Start of Excerpted data

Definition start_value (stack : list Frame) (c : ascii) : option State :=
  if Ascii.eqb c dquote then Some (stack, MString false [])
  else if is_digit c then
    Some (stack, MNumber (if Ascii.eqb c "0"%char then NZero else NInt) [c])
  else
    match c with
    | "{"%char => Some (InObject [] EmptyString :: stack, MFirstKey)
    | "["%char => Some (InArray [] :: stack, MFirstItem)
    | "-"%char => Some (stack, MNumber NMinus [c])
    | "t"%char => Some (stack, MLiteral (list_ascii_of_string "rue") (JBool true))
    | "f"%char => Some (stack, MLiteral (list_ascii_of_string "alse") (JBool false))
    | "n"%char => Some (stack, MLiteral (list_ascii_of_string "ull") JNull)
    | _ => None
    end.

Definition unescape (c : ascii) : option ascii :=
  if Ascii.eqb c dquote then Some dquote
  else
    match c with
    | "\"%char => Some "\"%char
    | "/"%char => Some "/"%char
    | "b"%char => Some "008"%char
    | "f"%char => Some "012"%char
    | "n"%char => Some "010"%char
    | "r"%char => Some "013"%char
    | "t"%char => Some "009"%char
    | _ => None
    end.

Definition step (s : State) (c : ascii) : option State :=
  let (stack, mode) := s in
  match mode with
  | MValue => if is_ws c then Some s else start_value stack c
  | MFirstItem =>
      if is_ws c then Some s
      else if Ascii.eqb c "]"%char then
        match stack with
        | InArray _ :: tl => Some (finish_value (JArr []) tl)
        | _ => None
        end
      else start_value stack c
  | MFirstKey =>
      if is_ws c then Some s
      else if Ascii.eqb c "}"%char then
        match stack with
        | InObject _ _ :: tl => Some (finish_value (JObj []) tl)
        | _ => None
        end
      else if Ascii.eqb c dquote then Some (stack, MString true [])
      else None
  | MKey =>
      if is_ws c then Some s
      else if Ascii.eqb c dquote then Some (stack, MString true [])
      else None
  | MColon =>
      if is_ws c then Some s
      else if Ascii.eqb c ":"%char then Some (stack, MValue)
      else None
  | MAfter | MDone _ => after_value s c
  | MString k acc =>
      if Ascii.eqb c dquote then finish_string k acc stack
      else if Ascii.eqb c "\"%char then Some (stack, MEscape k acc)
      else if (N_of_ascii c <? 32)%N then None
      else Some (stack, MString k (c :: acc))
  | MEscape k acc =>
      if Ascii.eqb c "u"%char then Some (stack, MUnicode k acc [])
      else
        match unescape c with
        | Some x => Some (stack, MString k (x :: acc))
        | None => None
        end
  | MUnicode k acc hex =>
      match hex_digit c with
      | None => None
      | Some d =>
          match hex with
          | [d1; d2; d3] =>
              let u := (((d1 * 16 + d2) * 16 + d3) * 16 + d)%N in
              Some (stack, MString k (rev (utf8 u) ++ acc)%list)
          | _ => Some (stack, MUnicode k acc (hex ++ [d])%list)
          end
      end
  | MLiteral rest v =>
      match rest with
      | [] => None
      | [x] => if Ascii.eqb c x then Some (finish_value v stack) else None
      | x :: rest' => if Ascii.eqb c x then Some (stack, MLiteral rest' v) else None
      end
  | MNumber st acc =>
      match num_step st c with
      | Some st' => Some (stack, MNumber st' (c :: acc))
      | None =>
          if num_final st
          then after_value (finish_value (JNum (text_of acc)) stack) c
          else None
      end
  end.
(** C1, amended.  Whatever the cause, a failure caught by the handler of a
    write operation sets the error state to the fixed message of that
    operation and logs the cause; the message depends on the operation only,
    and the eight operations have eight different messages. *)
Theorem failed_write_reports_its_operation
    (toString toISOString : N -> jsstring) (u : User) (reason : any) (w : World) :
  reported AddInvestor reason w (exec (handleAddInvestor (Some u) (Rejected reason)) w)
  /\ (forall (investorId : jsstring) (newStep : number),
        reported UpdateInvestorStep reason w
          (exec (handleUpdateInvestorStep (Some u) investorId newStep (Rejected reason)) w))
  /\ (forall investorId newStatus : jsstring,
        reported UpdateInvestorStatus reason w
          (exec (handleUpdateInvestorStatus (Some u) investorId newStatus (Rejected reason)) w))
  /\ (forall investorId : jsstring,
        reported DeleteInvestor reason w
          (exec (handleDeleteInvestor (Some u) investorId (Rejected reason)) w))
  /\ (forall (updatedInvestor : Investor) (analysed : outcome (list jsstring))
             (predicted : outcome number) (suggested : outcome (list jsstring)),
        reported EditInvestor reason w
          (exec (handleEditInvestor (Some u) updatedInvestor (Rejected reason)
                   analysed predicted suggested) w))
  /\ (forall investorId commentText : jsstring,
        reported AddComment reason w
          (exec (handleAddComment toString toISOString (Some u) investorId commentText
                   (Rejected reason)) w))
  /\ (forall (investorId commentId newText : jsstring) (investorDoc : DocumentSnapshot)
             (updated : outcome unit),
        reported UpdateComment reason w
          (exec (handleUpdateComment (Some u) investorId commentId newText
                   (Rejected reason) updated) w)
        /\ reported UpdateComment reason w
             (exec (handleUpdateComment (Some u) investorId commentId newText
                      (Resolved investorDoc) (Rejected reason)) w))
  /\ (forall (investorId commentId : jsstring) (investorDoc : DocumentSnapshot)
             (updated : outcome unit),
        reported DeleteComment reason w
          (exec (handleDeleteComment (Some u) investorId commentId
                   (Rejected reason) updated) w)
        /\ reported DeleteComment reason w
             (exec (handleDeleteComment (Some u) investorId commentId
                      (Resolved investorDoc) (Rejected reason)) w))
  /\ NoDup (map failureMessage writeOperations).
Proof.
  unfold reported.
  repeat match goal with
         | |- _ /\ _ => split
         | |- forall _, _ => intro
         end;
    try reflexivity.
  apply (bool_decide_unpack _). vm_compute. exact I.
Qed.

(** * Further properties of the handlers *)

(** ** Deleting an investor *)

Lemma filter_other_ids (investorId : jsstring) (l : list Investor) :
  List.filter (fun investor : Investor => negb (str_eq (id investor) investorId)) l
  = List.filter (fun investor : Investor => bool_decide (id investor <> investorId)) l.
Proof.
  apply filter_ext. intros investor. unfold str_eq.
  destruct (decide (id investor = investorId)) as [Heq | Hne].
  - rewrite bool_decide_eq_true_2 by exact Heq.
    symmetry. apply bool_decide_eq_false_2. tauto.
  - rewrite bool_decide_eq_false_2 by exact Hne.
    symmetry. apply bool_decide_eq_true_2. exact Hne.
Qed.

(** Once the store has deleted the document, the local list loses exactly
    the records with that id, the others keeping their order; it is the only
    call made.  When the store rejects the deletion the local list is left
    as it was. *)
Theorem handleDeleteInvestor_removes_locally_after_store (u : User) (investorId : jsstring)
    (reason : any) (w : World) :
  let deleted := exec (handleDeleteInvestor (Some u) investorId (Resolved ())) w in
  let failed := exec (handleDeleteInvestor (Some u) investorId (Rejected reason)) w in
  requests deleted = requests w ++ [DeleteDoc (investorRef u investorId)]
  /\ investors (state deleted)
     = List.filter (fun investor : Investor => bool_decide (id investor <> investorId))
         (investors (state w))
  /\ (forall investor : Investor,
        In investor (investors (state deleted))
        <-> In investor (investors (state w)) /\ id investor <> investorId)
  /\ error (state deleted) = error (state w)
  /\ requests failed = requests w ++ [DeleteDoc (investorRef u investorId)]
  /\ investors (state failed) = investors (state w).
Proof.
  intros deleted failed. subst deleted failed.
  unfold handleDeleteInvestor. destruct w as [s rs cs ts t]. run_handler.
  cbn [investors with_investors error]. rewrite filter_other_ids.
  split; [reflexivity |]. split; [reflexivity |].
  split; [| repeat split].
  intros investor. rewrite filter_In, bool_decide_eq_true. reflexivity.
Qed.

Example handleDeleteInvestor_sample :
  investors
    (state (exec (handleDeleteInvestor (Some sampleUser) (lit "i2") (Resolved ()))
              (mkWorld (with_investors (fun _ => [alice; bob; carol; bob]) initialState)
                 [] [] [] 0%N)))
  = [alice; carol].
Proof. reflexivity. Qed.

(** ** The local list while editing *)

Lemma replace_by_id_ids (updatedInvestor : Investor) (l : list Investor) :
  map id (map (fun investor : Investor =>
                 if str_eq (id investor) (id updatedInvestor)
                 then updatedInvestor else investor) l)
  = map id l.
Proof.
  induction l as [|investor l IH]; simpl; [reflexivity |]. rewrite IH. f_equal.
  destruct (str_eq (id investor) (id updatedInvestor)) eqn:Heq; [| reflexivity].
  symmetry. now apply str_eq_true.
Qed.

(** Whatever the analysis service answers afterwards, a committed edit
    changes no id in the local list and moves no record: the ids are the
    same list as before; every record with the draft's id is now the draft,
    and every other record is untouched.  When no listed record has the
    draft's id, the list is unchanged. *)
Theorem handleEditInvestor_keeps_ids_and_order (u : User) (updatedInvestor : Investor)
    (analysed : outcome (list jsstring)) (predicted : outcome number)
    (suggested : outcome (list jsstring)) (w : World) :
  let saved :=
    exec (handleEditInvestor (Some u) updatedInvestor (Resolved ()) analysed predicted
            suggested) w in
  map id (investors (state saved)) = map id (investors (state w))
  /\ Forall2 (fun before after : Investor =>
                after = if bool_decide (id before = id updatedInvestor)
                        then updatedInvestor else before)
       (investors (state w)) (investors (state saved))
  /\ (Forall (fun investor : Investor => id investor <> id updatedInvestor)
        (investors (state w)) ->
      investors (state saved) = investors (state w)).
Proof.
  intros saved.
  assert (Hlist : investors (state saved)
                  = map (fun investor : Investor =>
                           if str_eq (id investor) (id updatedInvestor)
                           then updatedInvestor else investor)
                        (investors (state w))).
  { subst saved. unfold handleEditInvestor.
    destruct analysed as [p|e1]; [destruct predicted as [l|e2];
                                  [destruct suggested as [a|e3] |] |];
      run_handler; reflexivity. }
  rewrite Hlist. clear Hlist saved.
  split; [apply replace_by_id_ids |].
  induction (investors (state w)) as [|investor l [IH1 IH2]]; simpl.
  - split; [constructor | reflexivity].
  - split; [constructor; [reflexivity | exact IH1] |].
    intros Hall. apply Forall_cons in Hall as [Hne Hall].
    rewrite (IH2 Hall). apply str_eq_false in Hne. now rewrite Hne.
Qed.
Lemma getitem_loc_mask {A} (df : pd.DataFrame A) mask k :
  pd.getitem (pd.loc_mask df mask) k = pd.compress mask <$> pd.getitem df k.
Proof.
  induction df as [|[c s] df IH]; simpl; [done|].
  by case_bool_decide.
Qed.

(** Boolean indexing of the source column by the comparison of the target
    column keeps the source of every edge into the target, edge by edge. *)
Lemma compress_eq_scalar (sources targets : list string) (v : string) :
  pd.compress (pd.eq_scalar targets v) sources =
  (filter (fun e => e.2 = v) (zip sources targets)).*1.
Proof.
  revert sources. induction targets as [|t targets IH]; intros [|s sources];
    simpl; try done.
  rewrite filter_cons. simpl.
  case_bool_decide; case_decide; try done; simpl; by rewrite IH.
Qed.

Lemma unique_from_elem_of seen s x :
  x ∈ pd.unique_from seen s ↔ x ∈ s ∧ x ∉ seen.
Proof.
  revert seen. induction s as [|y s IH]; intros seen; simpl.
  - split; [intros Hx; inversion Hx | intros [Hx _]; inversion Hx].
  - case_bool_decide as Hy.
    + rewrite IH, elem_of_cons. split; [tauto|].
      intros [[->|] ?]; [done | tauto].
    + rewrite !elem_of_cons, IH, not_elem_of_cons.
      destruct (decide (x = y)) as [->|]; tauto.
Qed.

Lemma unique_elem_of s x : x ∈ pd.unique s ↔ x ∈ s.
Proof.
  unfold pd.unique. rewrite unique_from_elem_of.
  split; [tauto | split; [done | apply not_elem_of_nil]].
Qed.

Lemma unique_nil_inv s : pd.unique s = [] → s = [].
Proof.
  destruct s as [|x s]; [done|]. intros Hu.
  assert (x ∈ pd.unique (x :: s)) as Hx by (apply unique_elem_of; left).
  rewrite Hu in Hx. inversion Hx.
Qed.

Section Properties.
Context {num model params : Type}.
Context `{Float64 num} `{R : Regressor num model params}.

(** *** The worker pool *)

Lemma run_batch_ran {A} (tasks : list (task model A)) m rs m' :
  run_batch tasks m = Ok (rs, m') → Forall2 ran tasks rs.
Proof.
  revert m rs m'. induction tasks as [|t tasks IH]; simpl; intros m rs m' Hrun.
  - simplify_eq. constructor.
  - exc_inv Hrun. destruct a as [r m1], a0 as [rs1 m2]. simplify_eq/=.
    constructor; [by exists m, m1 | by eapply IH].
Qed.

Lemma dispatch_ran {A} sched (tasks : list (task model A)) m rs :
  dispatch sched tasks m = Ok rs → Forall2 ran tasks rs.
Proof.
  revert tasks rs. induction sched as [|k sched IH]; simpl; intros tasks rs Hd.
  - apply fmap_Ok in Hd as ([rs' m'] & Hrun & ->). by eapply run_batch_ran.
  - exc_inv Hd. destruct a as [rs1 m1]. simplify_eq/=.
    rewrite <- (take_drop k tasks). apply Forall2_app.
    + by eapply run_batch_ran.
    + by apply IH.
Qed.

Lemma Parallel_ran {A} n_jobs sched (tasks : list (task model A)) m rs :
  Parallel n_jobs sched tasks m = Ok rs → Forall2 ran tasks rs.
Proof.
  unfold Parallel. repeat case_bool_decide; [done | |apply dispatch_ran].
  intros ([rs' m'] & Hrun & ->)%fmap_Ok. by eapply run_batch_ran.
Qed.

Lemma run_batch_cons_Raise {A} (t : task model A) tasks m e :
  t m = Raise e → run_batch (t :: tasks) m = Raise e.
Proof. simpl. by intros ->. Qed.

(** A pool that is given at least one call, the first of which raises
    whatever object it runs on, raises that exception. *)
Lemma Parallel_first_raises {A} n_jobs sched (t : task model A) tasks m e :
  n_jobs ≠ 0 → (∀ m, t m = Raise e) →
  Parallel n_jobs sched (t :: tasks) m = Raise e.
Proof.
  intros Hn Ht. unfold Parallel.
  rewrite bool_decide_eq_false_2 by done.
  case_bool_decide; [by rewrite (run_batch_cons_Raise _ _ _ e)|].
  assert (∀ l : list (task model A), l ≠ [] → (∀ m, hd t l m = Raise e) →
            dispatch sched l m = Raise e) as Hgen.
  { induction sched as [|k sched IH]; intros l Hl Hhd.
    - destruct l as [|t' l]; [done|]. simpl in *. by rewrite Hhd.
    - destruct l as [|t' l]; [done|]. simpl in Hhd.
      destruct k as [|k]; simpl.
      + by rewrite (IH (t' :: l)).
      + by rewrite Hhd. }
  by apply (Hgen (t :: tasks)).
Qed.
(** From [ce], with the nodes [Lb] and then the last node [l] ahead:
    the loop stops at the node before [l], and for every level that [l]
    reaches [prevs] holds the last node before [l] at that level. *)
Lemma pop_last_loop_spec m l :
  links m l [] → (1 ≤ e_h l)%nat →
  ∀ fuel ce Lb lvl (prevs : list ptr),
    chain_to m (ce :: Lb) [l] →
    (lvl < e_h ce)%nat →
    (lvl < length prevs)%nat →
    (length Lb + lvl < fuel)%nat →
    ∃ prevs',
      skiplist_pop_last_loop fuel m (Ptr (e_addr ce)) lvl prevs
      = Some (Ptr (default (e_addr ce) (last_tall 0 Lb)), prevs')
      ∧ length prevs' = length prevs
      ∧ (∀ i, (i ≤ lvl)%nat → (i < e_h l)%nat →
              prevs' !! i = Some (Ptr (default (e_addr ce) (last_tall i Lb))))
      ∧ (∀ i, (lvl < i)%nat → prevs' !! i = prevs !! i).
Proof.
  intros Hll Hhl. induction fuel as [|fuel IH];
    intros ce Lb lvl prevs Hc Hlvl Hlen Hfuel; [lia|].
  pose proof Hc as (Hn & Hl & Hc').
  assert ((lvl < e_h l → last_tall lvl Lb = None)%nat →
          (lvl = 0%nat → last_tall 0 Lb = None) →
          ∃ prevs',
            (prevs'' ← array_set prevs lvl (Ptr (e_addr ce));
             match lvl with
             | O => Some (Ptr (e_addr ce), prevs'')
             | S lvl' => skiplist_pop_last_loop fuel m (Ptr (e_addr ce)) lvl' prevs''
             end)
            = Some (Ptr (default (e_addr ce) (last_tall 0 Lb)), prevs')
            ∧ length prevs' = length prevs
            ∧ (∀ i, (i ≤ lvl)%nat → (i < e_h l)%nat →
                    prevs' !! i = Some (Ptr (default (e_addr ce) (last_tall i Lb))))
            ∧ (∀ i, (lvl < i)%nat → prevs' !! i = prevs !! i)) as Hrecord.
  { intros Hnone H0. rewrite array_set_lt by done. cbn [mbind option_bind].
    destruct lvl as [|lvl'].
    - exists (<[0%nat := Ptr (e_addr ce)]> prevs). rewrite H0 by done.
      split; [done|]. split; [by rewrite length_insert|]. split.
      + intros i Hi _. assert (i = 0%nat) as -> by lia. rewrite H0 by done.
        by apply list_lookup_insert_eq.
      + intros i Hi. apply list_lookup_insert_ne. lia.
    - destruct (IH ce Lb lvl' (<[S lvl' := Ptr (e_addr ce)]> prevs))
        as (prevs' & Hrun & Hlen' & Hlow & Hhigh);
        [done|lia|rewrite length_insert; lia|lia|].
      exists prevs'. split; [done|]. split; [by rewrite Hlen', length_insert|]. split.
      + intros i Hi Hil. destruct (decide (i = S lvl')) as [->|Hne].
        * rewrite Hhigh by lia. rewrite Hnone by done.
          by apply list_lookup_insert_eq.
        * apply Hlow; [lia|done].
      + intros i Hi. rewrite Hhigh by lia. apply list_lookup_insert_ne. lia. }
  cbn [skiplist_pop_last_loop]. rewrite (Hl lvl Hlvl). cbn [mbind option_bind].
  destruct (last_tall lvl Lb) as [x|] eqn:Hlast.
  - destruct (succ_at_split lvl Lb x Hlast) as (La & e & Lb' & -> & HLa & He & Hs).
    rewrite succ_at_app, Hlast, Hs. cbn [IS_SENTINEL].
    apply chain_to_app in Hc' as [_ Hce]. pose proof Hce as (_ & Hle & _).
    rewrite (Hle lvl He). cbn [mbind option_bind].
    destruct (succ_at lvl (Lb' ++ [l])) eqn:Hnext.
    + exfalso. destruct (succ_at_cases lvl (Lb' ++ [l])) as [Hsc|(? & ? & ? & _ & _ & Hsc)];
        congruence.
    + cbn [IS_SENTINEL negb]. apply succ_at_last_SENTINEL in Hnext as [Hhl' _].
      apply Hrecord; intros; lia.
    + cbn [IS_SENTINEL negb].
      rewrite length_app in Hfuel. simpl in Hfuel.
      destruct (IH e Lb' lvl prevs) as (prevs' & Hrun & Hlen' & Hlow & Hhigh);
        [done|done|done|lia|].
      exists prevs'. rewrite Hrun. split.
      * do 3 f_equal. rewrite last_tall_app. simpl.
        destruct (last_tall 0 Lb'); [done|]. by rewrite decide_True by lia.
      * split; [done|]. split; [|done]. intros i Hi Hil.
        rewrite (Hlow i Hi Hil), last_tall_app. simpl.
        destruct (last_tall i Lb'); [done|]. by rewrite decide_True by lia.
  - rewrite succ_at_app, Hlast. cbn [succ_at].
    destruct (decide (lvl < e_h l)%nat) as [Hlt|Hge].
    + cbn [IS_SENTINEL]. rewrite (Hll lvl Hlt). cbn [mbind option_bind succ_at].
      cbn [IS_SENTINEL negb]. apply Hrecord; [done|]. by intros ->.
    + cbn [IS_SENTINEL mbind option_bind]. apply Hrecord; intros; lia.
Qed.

End of Excerpted data

> Task
The answer must consist of each line in the entries above that includes "newStep".

> Solved exercise
  /\ (forall (investorId : jsstring) (newStep : number),
          (exec (handleUpdateInvestorStep (Some u) investorId newStep (Rejected reason)) w))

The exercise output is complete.